[Task prompt]
Using the data that follows, return exactly the lines from the one that contains "let '(r, cl)" through the one that contains "Proof. unfold ProtocolString.", ends included.

[Input records]
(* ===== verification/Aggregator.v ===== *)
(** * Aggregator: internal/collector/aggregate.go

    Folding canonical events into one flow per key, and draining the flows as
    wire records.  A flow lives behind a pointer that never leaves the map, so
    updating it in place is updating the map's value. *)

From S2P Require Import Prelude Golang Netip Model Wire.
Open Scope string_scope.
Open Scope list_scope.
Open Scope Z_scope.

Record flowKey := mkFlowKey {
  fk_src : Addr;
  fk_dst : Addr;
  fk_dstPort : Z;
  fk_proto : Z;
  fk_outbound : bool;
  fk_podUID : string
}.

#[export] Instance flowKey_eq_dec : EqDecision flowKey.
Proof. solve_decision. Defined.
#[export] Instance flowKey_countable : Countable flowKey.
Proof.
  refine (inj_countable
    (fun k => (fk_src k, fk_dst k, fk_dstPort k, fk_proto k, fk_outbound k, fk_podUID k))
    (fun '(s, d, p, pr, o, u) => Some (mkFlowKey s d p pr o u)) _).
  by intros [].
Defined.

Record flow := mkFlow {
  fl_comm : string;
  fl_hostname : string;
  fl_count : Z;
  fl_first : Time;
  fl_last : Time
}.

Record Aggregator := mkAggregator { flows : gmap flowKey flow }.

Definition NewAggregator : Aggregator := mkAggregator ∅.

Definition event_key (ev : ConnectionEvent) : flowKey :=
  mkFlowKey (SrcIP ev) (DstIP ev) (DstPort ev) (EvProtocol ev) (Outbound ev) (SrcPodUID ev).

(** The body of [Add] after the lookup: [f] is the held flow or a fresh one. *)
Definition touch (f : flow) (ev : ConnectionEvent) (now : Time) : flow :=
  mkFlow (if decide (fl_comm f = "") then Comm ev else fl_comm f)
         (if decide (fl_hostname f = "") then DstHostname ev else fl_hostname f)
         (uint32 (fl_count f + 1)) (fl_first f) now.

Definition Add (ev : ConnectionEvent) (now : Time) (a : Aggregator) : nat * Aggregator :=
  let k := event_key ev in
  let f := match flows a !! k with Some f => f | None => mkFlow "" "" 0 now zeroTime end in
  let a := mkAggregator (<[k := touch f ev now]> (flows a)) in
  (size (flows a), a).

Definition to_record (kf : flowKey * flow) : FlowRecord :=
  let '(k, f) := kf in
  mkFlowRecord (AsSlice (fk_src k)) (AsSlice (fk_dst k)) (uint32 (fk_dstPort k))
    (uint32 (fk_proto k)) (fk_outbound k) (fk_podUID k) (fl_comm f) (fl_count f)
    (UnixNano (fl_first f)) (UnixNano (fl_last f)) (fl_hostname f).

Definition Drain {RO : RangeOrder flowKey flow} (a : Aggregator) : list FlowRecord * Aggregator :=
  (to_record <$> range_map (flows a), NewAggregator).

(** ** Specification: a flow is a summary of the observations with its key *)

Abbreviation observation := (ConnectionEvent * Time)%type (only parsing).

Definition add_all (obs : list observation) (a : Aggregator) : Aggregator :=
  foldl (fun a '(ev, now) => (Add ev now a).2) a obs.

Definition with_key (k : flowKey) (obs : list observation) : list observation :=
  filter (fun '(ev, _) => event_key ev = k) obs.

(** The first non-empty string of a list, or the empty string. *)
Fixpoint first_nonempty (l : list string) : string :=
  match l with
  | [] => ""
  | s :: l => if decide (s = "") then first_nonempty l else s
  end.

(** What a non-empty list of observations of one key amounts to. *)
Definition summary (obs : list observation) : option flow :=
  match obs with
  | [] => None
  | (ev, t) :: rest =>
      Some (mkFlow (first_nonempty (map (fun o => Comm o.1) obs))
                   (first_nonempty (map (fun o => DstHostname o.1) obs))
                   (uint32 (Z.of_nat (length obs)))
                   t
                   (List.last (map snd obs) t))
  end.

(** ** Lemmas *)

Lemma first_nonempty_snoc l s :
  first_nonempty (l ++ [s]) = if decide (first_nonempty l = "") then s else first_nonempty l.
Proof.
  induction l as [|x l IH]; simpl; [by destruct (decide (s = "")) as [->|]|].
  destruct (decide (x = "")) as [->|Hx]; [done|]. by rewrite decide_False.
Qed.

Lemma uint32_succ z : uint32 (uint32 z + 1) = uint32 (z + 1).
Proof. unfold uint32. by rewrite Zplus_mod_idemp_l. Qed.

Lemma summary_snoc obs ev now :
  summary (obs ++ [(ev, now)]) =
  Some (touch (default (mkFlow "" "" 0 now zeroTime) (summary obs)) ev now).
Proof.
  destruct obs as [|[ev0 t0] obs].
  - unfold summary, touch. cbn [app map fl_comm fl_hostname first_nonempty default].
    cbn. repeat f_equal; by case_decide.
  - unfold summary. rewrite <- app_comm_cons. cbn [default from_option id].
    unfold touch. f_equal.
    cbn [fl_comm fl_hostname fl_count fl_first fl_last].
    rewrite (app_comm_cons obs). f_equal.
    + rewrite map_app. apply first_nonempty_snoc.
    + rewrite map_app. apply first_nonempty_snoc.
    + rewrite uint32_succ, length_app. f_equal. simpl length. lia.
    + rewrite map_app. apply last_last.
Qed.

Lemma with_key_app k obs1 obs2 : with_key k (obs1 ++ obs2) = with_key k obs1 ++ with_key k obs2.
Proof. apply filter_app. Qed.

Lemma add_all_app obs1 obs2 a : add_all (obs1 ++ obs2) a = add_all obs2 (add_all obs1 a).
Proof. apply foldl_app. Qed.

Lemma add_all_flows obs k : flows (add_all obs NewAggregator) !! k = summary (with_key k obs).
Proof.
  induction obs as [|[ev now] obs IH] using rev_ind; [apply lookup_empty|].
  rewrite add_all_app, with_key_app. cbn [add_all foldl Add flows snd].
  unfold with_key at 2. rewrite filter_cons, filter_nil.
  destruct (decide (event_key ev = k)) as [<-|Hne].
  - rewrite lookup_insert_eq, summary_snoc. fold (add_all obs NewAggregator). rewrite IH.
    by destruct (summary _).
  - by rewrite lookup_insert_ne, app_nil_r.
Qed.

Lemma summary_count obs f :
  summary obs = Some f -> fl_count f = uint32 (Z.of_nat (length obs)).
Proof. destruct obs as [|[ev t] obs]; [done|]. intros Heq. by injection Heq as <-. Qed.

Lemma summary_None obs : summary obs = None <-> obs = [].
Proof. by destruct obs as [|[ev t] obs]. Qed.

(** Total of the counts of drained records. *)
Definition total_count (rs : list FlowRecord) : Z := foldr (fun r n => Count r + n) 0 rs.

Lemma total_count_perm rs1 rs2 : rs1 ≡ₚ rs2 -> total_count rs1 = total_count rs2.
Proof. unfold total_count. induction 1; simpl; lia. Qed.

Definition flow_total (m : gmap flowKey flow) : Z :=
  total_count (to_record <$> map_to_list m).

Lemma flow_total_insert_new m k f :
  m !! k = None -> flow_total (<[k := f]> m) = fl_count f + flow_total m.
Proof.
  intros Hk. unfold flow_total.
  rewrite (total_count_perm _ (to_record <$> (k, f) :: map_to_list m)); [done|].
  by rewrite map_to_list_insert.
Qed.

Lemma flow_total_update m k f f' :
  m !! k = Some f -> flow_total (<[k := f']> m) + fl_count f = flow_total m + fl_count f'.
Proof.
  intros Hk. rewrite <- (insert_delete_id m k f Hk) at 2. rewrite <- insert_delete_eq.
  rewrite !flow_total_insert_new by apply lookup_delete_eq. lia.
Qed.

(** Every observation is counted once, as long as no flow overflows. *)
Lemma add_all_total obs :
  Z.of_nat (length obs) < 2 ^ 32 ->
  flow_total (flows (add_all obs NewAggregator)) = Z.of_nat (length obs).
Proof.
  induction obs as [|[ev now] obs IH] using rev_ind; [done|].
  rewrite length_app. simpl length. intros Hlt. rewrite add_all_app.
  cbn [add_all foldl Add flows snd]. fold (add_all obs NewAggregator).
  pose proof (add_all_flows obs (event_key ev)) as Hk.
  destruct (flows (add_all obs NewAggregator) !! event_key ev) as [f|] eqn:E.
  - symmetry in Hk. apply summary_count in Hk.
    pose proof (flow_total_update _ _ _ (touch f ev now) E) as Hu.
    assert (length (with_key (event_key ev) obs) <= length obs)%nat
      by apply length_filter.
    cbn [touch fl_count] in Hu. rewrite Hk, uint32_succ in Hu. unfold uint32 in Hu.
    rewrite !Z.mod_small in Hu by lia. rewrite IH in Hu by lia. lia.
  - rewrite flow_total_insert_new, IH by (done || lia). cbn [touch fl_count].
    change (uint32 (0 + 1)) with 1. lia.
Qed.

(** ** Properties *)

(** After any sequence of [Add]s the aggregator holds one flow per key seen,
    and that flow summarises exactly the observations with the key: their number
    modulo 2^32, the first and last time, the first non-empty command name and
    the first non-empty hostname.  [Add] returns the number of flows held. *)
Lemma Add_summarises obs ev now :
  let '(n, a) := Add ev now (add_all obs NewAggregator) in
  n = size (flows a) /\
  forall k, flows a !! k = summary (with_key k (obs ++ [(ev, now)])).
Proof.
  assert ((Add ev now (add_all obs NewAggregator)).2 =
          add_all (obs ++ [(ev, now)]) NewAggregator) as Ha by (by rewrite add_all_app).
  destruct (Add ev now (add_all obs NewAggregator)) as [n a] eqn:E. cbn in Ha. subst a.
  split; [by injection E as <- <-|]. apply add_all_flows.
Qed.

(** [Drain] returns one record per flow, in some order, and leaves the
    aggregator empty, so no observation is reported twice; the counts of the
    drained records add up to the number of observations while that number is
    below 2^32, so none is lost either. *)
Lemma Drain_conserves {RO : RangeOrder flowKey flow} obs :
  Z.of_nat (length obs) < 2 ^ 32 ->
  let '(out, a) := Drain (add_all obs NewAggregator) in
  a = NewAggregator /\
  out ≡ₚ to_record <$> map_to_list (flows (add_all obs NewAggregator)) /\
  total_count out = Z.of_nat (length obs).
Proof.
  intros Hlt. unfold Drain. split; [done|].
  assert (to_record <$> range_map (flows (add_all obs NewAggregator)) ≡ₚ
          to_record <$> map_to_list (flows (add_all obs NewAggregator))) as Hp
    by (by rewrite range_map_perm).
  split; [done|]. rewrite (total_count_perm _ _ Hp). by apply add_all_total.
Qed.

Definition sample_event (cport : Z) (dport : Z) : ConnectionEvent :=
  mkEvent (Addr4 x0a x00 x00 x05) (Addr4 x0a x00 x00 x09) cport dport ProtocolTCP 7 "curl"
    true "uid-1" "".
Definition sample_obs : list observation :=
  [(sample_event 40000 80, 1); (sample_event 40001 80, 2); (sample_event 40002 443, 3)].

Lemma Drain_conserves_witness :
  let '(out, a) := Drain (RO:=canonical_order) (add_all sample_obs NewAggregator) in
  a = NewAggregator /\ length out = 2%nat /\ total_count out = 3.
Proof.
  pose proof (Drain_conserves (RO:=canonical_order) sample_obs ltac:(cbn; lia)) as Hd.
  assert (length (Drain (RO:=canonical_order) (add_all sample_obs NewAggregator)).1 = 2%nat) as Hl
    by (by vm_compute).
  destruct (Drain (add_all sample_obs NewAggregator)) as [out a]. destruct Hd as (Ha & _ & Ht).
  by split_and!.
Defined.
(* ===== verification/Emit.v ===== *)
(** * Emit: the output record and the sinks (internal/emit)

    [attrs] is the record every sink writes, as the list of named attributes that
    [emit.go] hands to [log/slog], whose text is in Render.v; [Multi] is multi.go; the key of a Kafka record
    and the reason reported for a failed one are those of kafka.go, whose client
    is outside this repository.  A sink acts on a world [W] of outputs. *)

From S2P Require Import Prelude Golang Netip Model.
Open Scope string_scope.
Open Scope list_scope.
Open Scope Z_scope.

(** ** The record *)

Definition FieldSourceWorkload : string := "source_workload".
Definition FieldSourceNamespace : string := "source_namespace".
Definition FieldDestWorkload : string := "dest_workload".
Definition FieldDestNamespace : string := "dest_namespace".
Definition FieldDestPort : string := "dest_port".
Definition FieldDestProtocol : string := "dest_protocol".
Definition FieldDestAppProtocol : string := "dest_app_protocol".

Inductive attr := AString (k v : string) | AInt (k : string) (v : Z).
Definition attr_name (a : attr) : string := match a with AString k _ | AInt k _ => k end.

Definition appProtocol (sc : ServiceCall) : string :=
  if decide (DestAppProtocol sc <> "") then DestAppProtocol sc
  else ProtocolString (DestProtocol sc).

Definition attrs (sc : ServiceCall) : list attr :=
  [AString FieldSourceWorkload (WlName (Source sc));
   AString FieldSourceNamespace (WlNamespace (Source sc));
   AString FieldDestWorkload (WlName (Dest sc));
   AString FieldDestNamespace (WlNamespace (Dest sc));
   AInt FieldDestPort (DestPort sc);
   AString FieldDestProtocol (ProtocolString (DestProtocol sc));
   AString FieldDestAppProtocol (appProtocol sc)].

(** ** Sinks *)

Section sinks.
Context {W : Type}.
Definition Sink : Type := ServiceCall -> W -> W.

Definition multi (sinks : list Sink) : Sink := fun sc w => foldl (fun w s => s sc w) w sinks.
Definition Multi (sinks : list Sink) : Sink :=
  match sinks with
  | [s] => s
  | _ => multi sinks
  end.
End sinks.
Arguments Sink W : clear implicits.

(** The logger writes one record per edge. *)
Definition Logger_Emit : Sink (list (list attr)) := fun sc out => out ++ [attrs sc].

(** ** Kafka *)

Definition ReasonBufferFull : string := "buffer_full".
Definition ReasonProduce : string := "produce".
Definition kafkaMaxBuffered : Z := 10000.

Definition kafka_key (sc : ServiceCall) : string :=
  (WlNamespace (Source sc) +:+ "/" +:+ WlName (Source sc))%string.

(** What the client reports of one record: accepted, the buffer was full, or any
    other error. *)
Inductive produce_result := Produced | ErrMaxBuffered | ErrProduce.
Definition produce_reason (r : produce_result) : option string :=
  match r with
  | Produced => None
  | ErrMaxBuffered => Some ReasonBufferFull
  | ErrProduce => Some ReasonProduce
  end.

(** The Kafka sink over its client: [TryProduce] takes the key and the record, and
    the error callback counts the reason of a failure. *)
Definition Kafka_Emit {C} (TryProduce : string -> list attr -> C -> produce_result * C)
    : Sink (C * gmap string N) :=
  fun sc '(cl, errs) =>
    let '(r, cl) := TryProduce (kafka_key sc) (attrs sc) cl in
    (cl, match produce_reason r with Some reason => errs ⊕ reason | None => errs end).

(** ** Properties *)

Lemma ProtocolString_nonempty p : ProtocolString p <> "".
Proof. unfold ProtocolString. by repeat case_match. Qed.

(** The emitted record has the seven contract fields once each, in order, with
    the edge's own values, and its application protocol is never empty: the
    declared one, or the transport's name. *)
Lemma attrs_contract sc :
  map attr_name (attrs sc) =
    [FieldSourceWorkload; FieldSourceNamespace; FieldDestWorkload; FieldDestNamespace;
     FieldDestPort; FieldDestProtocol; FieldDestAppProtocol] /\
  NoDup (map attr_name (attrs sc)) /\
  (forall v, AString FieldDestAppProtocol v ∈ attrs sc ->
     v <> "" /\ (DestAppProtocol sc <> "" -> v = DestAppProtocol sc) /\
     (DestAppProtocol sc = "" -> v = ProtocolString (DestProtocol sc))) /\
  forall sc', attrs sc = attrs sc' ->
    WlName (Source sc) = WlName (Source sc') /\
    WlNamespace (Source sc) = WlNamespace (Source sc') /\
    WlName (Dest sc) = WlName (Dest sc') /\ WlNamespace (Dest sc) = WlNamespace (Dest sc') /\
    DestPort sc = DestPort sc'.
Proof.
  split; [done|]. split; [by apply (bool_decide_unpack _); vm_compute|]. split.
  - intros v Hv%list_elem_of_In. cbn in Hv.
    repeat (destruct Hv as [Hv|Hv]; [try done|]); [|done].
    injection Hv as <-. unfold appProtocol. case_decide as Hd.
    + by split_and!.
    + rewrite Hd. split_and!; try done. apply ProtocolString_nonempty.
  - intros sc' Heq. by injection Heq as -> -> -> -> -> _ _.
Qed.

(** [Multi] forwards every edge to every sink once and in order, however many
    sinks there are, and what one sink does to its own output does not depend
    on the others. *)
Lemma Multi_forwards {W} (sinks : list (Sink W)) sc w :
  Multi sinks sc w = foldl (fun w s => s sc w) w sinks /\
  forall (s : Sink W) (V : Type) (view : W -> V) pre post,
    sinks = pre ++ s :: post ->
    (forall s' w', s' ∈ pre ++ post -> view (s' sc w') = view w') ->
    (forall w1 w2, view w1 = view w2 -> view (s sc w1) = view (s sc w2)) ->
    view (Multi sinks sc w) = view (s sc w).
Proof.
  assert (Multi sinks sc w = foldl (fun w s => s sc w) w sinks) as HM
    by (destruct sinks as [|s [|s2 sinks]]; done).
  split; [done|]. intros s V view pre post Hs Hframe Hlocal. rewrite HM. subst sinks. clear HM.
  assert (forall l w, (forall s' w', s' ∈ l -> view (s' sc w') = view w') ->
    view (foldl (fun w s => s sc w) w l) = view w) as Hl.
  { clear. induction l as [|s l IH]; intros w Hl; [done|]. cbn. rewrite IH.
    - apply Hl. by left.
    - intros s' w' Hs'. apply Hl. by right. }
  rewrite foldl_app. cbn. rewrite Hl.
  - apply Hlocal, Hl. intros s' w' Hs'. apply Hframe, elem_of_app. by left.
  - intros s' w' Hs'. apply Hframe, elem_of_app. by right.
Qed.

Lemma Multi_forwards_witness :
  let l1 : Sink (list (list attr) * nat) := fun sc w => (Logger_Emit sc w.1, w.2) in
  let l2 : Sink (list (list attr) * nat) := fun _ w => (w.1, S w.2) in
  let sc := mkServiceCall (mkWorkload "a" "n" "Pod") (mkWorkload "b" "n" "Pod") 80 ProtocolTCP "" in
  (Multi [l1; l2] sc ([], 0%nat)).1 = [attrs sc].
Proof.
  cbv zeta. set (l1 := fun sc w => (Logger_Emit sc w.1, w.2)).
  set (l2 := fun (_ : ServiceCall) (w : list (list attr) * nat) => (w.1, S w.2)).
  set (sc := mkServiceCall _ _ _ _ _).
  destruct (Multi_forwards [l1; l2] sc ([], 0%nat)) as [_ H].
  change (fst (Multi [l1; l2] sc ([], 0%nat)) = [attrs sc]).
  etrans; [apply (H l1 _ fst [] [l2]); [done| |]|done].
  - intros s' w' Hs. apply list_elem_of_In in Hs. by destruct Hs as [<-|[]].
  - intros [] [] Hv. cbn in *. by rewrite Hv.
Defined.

[Task output]
    let '(r, cl) := TryProduce (kafka_key sc) (attrs sc) cl in
    (cl, match produce_reason r with Some reason => errs ⊕ reason | None => errs end).

(** ** Properties *)

Lemma ProtocolString_nonempty p : ProtocolString p <> "".
Proof. unfold ProtocolString. by repeat case_match. Qed.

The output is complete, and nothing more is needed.